В доме А. Орлова Мария Семеновна всем пришлась по нраву. Дочь Анна составляла «сестричке» (так она ее звала) компанию в танцах и скачках на лошадях, молодая невеста сына Александра Чесменского, Анна Николаевна Пиотровская, звала ее «маминькой». Словом, жилось «так весело и покойно, что не хочется и за Калужские ворота выехать».

Встречи А. Г. Орлова и Екатерины II в последние годы ее жизни

Несмотря на возникавшие иногда трения в отношениях императрицы с Алексеем Григорьевичем, Екатерина до последних дней жизни считала его своим другом. А. Грибовский, призванный с 1792 г. вести дела последнего фаворита Екатерины П. А. Зубова, а с 1795 г. занимавший должность статс-секретаря императрицы по делам прошений, оставил рассказ об одном из приемов императрицей А. Орлова в Таврическом дворце, принадлежавшем Г. Потемкину, умершему за несколько месяцев до того. Сюда переезжала императрица на весеннее время.

«Государыне было угодно, — пишет он, — чтоб я вошел в кабинет, где она находилась, не через уборную, а через камер-юнгферскую комнату. Государыня сидела за большим письменным столом в утреннем платье… когда я хотел выйти первым [тем же] путем, то она сказала: „позовите сюда графа Алексея Григорьевича“ и взглянула на противоположную дверь; из кабинета вышел я в уборную, где тогда давно находились уже в собрании все бывшие при собственных ее величества делах, или имевшие для доклада дела… гр. Безбородко, Попов, Трощинский, Турчанинов, и между ними у камина стоял поседевший Чесменский богатырь, с шрамом на щеке, в военном отставном мундире. Все они немало удивились, увидев, что я вышел из кабинета, в который не знали как я вошел. Хотя я никогда не видел гр. Орлова, но не мог ошибиться: по высокому росту и нарочитому в плечах дородству, по шраму на левой щеке я тотчас узнал в нем героя Чесменского; на нем был генеральский мундир без шитья (хотя тогда и отставные шитье могли носить); сверх онаго Андреевская лента, а под ним Георгиевская первой степени. Подойдя к нему, сказал я с большой вежливостью: „Государыня просит ваше сиятельство к себе“. Вдруг лицо его возсияло и он, поклонясь мне очень приветливо, пошел в кабинет. Через некоторое время граф, встретясь со мной во дворце, спросил меня: „Вы обо мне государыне доложили, или сама она изволила приказать вам меня к себе просить?“» Убедившись в том, что императрица и без доклада ждала его и приняла первым, граф еще более был удовлетворен ее приемом и с той поры оказывал Грибовскому «знаки благосклонности».

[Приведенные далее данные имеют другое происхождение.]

Lemma fetched_inv content c s a s' :
  watch_inv content c s -> indexed content a -> on_fetched s a = Some s' -> watch_inv content (settle "consul" c (frame_of a)) s'.
Proof.
  intros [Hc Hi] Ha. unfold on_fetched. destruct (w_pending s) as [f|] eqn:Hp; [done|]. unfold in_flight in Hc. rewrite Hp, app_nil_r in Hc.
  assert (Hsent : forall f, w_running s = true -> latest "consul" (w_catalog s) (w_queue s ++ [f]) = settle "consul" c f).
  { intros f Hr. by rewrite latest_snoc, Hc. }
  destruct a as [[m new]|e]; cbn [watch_turn frame_of]; [|intros [= <-]; split; [apply Hsent|exact Hi]].
  assert (Hm : forall i, new = Some i -> m = content i) by (intros i ->; exact Ha).
  case_bool_decide as Hn; [case_bool_decide as Hnone|]; cbn [negb orb]; intros [= <-]; unfold watch_inv, in_flight; cbn [w_running w_queue w_pending w_catalog w_index]; split.
  - apply Hsent.
  - intros i Hx. congruence.
  - intros Hr. rewrite app_nil_r, Hc by done. destruct new as [i|]; [|congruence]. by rewrite (Hm i), (Hi i).
  - intros i Hx. rewrite <- (Hm i Hx). apply settle_twice.
  - apply Hsent.
  - intros i Hx. rewrite <- (Hm i Hx). apply settle_twice.
Qed.

Lemma sent_inv content c s s' : watch_inv content c s -> on_sent s = Some s' -> watch_inv content c s'.
Proof.
  intros [Hc Hi]. unfold on_sent, in_flight in *. destruct (w_pending s) as [f|]; [|done]. destruct (_ && _); [|done].
  intros E. simplify_eq. split; cbn; [|done]. by rewrite app_nil_r.
Qed.

Lemma received_inv content c s b s' : watch_inv content c s -> on_received s b = Some s' -> watch_inv content c s'.
Proof.
  intros [Hc Hi]. unfold on_received. destruct (w_queue s) as [|f q] eqn:Hq; [done|]. destruct (w_running s) eqn:Hr; [|done].
  destruct (deliver "consul" f b (w_catalog s)) as [c' r] eqn:Hd. intros E. simplify_eq. split; [|done]. cbn. intros ->.
  rewrite <- Hc by done. unfold in_flight. rewrite Hq. cbn. f_equal. unfold deliver, settle in *.
  destruct (read_topology "consul" f) as [c2|e]; [destruct b|]; by simplify_eq.
Qed.

Lemma watch_run_inv content l c s s' :
  watch_inv content c s -> Forall (indexed content) (answers l) -> watch_run s l = Some s' ->
  watch_inv content (latest "consul" c (map frame_of (answers l))) s'.
Proof.
  revert c s. induction l as [|e l IH]; intros c s Hi Ha Hr; cbn in *; [by simplify_eq|].
  destruct (watch_step s e) as [s1|] eqn:E; [|done]. destruct e as [a| |b]; cbn in *.
  - apply Forall_cons in Ha as [Ha Has]. eapply IH; [|done|done]. by eapply fetched_inv.
  - eapply IH; [|done|done]. by eapply sent_inv.
  - eapply IH; [|done|done]. by eapply received_inv.
Qed.

Lemma watch_start_inv content c : watch_inv content c (watch_start c).
Proof. by split. Qed.

(** Receiving all that is in flight. *)
Lemma watch_run_app s l1 l2 : watch_run s (l1 ++ l2) = match watch_run s l1 with Some s' => watch_run s' l2 | None => None end.
Proof. revert s. induction l1 as [|e l1 IH]; intros s; [done|]. cbn. by destruct (watch_step s e). Qed.

Lemma receive_all s : w_running s = true ->
  exists s', watch_run s (repeat (Received true) (length (w_queue s))) = Some s' /\
    w_running s' = true /\ w_queue s' = [] /\ w_pending s' = w_pending s.
Proof.
  remember (w_queue s) as q eqn:Hq. revert s Hq. induction q as [|f q IH]; intros s Hq Hr; [by exists s|].
  cbn [length repeat watch_run watch_step]. unfold on_received. rewrite <- Hq, Hr.
  destruct (deliver "consul" f true (w_catalog s)) as [c r] eqn:Hd.
  assert (r = true) as -> by (unfold deliver in Hd; by destruct (read_topology "consul" f); simplify_eq).
  destruct (IH {| w_index := w_index s; w_pending := w_pending s; w_queue := q; w_catalog := c; w_running := true |}) as (s' & ? & ? & ? & ?); [done..|].
  by exists s'.
Qed.

End Facts.
End WatchFacts.

Module WatchSpec.
Import Config Remote Topology Catalog CatalogFacts WatchFacts.

Section Spec.
Context `{PA : Parsers} {CJ : CatalogJson} {CL : CatalogJsonLaw}.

Далее Грибовский продолжает: «Спустя некоторое время видел я, когда он представил государыне в Зимнем дворце дочь свою, графиню Анну. Отец был в военном аншефском мундире с шитьем, а дочь в белом кисейном платье в бриллиантах. Государыня приласкала ее рукою за подбородок, похвалила и в щечку поцеловала. Когда они вышли, то государыня сказала бывшим тут: „Эта девушка много доброго обещает“. Представление в уборной почиталось знаком особенной милости царской. Граф Алексей Григорьевич, хотя был в отставке и обыкновенно жил в Москве, но находился в особенной милости у государыни; писал к ней письма, в которых называл ее иногда добрым молодцом, и всегда получал собственноручные от нее ответы».